[Start of Attachment]

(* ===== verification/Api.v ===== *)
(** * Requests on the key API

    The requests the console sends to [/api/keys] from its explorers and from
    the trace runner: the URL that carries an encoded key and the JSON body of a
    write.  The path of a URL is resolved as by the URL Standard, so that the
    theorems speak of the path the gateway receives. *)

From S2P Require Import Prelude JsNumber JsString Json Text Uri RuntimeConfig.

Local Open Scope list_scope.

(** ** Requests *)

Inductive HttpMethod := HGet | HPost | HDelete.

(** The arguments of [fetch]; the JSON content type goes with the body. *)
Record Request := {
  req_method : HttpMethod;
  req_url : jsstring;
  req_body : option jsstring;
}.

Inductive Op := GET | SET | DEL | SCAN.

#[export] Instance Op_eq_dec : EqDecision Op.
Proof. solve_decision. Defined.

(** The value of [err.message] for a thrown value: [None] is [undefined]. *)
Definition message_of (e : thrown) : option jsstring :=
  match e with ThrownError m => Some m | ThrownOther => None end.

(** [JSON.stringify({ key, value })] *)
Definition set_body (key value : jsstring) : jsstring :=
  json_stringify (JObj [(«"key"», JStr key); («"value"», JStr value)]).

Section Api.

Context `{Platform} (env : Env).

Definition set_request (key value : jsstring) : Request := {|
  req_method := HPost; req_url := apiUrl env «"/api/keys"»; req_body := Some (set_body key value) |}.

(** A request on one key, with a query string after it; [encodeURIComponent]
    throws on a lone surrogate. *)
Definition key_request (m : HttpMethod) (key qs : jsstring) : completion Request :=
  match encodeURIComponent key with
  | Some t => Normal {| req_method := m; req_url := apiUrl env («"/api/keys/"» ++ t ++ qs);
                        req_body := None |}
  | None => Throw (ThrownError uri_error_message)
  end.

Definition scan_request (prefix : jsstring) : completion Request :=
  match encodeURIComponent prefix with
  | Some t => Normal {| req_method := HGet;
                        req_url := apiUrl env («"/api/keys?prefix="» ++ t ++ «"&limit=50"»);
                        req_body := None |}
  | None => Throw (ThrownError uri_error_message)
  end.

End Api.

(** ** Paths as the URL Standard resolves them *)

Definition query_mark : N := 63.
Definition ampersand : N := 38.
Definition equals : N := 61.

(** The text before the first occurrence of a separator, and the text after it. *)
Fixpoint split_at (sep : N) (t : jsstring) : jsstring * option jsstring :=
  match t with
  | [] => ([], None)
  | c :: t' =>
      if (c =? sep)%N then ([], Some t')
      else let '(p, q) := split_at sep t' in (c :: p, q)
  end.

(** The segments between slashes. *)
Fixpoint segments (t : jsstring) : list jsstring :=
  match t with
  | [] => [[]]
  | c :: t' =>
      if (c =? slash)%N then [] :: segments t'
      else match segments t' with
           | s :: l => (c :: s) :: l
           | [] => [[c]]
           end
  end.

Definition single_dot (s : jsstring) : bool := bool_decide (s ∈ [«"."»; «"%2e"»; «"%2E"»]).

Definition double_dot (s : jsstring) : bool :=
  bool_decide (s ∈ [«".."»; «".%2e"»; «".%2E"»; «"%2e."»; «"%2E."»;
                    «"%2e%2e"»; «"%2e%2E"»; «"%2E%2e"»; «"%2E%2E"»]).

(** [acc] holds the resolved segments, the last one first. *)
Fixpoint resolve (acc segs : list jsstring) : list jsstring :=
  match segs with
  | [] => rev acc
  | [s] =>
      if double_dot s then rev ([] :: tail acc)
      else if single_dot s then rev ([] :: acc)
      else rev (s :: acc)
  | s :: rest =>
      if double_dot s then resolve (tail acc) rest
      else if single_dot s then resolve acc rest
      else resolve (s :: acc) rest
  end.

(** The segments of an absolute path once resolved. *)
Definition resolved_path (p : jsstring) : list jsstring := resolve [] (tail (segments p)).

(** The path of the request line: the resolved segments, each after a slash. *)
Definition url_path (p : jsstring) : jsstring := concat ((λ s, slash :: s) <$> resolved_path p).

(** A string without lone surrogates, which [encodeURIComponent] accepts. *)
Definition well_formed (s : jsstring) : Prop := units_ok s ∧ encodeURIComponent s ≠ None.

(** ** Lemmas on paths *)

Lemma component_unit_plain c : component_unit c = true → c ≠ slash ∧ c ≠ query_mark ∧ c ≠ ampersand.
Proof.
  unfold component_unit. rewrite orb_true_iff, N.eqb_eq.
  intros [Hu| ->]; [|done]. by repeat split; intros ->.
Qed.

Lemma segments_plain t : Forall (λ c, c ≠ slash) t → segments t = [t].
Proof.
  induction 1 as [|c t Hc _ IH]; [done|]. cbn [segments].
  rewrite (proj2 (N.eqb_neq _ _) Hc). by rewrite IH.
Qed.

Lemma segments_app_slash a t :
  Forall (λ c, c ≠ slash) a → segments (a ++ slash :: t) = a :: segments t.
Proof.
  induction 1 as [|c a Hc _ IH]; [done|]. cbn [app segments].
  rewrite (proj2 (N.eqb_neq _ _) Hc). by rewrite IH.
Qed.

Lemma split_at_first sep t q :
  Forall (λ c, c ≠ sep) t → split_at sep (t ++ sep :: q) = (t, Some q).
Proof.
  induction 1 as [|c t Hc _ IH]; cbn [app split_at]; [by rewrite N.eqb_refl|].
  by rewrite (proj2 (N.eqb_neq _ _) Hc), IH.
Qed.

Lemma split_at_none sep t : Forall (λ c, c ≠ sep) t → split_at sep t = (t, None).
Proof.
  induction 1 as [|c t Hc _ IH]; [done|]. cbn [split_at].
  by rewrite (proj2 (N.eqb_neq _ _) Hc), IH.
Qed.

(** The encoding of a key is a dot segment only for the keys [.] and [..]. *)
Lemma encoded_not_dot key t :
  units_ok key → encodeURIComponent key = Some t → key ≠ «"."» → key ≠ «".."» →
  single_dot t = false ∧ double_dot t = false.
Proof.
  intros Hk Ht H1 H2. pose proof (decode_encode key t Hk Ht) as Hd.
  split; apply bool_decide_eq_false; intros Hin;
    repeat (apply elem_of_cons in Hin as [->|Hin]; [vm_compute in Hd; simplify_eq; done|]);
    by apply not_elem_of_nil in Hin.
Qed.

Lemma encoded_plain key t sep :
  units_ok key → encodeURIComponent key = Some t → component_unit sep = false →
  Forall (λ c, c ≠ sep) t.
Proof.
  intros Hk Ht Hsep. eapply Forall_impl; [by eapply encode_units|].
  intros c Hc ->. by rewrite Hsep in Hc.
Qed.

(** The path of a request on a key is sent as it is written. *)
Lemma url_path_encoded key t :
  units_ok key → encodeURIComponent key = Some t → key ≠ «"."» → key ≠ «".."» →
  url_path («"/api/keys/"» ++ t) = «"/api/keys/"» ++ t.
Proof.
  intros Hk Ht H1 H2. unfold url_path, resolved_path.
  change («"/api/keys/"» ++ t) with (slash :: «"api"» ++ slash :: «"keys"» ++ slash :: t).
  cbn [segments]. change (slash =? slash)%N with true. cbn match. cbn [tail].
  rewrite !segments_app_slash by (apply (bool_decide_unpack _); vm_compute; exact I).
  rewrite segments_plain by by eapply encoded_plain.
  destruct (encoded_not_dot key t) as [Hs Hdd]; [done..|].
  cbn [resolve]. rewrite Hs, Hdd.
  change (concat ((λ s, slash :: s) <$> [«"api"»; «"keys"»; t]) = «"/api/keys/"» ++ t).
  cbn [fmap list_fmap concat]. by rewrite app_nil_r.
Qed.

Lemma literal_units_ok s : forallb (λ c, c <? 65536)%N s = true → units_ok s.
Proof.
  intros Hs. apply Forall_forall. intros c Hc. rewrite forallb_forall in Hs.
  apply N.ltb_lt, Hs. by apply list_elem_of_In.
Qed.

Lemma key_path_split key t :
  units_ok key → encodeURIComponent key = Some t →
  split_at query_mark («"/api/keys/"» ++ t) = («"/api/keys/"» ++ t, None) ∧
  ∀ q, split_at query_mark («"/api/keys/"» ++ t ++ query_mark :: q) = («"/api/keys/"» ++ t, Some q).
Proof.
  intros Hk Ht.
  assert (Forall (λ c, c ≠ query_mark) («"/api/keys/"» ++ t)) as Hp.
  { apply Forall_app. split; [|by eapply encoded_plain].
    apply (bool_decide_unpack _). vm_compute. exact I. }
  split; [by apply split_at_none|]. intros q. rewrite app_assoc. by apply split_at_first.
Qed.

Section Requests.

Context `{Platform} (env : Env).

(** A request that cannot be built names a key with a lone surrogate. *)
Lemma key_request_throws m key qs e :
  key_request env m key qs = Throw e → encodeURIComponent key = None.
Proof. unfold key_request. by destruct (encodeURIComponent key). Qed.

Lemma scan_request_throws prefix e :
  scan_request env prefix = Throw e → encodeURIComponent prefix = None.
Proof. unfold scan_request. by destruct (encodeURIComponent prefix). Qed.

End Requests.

[End of Attachment]
[Start of Attachment]

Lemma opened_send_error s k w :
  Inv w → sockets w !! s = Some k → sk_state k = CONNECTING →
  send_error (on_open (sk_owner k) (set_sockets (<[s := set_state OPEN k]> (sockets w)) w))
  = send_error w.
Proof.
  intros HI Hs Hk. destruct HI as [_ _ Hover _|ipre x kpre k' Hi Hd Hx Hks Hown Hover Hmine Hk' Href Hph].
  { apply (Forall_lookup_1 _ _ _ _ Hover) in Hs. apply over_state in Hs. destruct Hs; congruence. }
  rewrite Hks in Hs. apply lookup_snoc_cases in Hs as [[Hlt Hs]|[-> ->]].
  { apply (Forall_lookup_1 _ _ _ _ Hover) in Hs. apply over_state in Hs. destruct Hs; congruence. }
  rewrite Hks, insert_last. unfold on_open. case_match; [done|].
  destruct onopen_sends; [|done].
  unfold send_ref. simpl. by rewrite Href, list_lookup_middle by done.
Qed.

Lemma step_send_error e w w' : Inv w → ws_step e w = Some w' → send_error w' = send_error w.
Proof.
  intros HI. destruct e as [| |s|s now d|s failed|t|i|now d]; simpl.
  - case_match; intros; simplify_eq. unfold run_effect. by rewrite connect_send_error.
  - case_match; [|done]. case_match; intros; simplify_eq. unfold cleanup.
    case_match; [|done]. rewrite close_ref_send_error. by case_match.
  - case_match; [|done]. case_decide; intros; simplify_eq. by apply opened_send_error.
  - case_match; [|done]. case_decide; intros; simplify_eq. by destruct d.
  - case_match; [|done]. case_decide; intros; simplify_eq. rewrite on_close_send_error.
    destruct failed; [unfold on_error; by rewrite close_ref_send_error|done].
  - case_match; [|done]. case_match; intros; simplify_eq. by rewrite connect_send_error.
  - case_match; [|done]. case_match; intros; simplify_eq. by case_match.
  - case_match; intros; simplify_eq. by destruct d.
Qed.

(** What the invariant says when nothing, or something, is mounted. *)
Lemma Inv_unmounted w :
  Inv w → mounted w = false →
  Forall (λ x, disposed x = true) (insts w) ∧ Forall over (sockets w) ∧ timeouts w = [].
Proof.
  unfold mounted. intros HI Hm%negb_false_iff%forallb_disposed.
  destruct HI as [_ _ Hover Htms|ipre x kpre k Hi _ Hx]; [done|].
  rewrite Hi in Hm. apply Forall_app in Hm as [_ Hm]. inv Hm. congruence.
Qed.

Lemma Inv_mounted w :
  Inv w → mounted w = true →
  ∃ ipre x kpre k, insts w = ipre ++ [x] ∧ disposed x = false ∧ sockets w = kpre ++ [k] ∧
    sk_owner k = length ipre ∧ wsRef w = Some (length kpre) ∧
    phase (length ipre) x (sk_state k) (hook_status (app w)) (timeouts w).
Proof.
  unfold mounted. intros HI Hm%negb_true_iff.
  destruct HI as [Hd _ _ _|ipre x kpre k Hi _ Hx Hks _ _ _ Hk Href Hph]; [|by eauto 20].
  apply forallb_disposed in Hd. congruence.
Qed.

[End of Attachment]

> _Your task_: The required answer is the exact run of lines above starting at the line with "single_dot t = false" and ending at the line with "repeat (apply elem_of_cons", with both ends present.

> _Exercise solution_:
  single_dot t = false ∧ double_dot t = false.
Proof.
  intros Hk Ht H1 H2. pose proof (decode_encode key t Hk Ht) as Hd.
  split; apply bool_decide_eq_false; intros Hin;
    repeat (apply elem_of_cons in Hin as [->|Hin]; [vm_compute in Hd; simplify_eq; done|]);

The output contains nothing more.